Work to be completed => All that should come back is the lines of the data below from the one containing "Lemma credited_nil (id" to the one containing "refund_payment (Stealth XTR", inclusive, exactly as they stand.

Data provided =>
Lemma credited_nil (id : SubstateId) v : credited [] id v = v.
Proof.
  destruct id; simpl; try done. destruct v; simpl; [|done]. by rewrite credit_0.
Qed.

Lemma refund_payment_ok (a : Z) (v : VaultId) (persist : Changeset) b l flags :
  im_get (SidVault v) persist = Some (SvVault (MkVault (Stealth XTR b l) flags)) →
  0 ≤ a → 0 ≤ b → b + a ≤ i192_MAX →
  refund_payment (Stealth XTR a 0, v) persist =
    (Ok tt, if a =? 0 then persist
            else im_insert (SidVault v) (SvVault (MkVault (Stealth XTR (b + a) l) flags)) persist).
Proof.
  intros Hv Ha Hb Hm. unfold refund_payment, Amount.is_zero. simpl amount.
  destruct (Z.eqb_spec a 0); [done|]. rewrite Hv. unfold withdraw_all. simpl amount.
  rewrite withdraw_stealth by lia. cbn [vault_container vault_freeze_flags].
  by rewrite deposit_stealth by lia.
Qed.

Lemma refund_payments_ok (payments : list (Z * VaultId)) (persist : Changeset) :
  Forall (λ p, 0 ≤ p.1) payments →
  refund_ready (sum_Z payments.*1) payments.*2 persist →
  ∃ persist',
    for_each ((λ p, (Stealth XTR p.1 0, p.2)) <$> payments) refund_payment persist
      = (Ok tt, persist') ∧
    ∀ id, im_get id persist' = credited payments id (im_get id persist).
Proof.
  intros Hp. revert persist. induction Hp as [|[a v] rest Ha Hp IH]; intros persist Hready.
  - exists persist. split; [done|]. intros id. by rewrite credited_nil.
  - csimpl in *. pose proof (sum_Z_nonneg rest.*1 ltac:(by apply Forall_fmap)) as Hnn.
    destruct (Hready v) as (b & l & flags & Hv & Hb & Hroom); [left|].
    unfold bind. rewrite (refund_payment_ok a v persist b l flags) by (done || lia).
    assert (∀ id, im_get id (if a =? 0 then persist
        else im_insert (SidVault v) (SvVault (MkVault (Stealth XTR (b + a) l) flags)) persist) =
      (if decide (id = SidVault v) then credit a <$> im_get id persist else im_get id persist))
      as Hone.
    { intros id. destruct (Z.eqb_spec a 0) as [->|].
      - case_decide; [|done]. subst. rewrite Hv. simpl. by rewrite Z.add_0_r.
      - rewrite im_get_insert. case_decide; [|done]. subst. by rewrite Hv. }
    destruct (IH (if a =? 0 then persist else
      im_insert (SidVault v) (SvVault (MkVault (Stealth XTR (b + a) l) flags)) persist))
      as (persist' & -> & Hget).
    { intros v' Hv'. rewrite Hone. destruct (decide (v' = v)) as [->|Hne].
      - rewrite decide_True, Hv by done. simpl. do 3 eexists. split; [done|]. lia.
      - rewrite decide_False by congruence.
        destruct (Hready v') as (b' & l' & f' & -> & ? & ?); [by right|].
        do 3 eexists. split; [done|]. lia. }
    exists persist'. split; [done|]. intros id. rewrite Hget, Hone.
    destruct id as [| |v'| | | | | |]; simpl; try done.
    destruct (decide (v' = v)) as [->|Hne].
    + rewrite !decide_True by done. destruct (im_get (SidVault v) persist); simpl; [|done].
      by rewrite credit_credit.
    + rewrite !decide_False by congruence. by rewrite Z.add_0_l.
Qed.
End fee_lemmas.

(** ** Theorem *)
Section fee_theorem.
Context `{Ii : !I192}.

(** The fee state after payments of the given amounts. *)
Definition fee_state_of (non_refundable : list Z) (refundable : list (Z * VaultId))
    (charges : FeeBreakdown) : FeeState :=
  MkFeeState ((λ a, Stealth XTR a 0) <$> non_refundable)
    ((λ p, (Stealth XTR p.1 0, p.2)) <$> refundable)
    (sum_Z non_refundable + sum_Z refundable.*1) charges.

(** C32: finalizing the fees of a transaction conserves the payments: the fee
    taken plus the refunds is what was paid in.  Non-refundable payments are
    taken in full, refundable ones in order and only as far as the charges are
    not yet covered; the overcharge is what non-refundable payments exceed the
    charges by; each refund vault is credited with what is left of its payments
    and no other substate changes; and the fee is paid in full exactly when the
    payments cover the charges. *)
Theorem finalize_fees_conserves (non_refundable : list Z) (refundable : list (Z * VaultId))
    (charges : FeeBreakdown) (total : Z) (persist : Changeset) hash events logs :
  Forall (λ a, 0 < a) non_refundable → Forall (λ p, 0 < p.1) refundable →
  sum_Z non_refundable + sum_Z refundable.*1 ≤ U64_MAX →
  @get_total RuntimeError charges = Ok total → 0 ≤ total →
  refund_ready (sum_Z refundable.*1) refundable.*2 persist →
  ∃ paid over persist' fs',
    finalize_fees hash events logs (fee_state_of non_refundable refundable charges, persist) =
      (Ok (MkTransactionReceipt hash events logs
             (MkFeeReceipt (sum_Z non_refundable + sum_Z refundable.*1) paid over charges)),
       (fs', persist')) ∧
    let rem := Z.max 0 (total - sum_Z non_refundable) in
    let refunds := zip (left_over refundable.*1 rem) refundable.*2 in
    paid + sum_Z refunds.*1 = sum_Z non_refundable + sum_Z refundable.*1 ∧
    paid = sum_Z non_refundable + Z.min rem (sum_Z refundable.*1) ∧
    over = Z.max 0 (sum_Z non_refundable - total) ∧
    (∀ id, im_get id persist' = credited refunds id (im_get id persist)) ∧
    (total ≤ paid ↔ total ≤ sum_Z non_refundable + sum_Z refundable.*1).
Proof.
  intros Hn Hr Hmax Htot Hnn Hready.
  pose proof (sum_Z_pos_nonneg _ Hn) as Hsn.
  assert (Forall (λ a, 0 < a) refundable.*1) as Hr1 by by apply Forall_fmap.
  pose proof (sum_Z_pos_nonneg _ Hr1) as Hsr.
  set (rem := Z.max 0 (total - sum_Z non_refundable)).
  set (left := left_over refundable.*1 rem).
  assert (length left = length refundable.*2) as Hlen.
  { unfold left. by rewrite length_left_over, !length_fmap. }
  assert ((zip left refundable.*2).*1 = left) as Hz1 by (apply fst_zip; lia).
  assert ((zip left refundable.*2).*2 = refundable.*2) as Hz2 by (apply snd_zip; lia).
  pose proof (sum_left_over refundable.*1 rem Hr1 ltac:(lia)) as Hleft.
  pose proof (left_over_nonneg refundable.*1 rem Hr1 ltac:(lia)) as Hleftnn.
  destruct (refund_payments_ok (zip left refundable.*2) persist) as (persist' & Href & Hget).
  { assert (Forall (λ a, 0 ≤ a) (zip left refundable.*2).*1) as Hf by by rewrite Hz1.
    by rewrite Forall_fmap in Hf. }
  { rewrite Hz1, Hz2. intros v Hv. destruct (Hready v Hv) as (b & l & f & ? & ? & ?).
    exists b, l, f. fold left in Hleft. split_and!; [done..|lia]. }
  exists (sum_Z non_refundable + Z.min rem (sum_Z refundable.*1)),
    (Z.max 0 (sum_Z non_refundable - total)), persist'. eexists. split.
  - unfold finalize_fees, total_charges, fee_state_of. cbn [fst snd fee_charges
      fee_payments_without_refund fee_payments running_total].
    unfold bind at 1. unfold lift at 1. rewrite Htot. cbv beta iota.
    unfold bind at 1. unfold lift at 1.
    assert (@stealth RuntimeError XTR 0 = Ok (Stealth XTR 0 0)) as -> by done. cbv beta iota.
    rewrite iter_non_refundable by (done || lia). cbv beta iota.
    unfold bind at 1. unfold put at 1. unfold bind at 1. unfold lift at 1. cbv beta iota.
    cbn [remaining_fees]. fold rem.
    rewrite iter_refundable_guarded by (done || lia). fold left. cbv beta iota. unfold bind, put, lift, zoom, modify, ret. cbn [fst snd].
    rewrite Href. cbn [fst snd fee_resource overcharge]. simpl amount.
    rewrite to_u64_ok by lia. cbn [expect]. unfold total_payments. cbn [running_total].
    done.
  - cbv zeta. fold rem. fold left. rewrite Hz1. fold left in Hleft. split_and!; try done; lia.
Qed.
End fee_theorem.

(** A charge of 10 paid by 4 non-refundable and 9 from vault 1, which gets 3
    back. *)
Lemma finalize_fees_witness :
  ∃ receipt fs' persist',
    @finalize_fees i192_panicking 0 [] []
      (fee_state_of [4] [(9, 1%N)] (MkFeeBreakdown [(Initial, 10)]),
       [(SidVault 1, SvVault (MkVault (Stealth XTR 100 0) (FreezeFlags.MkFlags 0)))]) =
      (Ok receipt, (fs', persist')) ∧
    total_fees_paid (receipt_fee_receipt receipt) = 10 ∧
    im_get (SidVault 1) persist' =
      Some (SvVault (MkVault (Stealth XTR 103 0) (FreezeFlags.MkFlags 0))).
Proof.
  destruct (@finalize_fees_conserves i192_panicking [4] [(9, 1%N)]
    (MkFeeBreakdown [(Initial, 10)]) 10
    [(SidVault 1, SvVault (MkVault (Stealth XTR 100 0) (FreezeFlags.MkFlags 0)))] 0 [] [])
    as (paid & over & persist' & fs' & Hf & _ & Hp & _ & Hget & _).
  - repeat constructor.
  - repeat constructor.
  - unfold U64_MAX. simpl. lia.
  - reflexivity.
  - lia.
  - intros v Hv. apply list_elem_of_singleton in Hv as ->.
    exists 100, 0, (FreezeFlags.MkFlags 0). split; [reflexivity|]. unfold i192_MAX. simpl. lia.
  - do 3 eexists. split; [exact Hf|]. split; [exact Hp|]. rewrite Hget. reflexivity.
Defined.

==

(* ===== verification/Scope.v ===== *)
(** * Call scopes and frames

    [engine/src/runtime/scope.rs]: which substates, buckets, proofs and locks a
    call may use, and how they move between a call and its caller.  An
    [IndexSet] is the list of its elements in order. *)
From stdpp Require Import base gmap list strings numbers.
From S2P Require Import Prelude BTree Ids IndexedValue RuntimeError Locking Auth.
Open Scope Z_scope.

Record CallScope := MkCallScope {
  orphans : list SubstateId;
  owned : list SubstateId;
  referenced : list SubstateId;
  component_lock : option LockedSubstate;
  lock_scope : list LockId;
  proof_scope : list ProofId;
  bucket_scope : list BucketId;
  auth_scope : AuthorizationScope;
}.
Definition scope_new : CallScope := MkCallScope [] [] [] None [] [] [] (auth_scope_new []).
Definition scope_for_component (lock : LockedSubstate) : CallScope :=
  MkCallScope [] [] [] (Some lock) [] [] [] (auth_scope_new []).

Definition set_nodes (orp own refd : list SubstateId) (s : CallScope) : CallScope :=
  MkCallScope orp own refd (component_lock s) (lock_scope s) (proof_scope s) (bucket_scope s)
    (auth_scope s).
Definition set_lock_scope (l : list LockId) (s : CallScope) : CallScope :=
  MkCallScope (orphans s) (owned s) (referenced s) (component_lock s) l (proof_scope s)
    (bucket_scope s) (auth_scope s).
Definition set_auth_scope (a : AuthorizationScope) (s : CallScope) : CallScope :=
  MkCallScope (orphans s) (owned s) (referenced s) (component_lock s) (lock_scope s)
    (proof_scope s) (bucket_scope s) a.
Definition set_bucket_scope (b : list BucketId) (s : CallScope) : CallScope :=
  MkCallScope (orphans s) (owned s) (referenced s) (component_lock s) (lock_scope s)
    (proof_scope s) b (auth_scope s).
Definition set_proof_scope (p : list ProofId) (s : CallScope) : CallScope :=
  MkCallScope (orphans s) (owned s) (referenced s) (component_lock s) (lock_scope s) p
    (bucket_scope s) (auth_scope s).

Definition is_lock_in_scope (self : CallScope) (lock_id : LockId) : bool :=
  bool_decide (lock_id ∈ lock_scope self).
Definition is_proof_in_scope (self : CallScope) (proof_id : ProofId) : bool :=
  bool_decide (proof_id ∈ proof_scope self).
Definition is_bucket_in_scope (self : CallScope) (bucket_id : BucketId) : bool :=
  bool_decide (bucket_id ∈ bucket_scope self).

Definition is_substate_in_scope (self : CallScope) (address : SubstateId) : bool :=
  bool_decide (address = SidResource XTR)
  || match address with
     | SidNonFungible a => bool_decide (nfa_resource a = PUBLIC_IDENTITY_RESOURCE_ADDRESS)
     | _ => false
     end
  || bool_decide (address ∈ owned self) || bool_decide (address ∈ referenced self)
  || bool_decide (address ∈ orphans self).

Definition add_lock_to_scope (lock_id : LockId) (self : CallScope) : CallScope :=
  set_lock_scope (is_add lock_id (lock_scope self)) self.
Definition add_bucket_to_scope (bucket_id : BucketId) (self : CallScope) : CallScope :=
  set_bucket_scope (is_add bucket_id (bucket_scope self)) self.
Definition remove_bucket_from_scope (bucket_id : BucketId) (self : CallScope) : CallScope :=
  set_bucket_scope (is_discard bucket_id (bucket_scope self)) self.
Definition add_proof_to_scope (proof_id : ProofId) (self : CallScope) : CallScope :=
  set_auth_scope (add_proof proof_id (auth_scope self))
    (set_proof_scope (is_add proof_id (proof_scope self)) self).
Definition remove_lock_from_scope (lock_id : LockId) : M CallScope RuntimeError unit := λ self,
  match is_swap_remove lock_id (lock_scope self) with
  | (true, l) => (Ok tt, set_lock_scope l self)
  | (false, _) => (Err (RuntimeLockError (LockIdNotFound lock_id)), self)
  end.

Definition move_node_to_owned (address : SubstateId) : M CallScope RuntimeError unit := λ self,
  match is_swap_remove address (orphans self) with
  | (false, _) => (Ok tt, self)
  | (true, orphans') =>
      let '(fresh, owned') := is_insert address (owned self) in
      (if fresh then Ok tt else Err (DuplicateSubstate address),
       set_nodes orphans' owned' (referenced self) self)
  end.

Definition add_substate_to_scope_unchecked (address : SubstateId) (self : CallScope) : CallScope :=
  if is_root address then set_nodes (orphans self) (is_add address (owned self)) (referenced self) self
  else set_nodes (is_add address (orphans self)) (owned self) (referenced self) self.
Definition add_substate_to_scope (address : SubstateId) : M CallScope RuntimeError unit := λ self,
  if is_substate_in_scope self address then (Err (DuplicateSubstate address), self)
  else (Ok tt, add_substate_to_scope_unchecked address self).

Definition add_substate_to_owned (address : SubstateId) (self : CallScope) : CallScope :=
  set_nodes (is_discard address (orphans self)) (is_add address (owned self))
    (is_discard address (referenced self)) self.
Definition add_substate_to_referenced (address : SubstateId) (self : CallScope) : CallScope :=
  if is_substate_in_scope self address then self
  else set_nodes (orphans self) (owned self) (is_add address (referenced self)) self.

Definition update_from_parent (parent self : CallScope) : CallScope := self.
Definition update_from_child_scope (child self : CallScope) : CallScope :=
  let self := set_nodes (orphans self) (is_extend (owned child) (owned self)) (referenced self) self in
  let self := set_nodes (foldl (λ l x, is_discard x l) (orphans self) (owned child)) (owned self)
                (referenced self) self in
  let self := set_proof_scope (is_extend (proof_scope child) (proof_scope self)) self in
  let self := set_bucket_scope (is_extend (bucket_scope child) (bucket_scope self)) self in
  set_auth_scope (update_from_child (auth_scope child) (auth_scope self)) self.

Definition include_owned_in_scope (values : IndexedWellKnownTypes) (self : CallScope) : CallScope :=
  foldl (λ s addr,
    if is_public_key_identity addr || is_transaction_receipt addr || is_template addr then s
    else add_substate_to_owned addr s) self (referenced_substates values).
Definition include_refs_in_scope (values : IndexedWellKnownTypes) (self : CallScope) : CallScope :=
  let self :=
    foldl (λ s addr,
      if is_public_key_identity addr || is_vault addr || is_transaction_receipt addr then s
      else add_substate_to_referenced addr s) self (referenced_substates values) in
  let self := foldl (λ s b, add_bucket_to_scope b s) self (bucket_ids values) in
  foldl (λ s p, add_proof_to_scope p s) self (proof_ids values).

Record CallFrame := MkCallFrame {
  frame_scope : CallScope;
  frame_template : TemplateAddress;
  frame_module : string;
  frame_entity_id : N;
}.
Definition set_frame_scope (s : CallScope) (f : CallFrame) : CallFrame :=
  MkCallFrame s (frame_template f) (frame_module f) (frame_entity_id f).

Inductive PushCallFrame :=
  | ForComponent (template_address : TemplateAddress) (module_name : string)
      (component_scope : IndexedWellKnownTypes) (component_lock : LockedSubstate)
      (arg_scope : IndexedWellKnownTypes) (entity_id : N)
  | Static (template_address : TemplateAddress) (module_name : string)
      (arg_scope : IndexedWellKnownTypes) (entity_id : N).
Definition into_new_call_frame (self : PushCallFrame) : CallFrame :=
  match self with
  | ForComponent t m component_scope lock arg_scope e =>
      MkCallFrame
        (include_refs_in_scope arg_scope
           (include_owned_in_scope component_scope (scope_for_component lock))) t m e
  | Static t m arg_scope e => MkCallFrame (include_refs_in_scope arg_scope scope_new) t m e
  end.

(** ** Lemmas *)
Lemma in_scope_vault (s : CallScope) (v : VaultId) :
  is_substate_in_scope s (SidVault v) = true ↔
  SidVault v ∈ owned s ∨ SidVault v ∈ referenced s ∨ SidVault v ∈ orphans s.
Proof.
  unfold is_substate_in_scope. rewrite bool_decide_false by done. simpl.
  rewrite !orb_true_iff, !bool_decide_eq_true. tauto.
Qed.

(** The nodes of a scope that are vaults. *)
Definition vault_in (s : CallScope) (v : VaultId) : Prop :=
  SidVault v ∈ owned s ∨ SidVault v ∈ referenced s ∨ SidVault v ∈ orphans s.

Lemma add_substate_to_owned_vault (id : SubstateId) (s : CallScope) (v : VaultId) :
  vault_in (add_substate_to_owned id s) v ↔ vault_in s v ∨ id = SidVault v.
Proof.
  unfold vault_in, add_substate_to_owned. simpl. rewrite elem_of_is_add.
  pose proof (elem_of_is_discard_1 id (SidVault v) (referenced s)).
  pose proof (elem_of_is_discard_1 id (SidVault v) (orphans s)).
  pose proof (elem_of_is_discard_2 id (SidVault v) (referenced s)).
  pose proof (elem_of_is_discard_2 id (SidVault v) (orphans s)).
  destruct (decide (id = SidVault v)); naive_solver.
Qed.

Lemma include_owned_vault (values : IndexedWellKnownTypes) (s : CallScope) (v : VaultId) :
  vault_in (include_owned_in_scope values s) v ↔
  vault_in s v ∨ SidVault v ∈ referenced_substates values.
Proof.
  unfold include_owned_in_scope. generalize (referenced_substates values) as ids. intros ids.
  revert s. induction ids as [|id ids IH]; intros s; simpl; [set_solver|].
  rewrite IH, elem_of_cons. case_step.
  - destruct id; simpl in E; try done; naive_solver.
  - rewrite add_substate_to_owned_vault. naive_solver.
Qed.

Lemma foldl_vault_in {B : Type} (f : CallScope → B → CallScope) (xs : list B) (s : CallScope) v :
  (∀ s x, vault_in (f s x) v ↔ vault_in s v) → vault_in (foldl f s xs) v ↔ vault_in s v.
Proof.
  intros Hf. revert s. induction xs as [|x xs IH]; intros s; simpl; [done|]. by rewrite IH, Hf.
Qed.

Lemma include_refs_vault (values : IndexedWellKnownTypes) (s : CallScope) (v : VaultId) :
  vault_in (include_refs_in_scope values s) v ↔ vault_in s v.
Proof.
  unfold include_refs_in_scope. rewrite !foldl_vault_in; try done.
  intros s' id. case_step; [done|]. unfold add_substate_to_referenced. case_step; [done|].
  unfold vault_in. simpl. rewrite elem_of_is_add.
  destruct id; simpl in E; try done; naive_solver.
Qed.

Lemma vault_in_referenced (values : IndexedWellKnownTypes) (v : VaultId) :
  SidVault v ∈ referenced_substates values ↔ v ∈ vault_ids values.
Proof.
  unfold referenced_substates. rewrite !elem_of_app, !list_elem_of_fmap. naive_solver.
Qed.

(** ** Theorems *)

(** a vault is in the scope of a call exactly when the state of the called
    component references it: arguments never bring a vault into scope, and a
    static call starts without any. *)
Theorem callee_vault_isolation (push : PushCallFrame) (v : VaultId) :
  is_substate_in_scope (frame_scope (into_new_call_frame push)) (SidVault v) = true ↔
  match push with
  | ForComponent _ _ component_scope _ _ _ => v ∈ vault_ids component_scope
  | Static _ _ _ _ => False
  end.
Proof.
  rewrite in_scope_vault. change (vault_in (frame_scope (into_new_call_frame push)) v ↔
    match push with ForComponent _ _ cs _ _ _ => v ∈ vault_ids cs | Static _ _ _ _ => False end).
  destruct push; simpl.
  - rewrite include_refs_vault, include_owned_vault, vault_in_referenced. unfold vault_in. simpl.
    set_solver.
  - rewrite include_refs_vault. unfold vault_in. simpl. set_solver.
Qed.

Response below =>
Lemma credited_nil (id : SubstateId) v : credited [] id v = v.
Proof.
  destruct id; simpl; try done. destruct v; simpl; [|done]. by rewrite credit_0.
Qed.

Lemma refund_payment_ok (a : Z) (v : VaultId) (persist : Changeset) b l flags :
  im_get (SidVault v) persist = Some (SvVault (MkVault (Stealth XTR b l) flags)) →
  0 ≤ a → 0 ≤ b → b + a ≤ i192_MAX →
  refund_payment (Stealth XTR a 0, v) persist =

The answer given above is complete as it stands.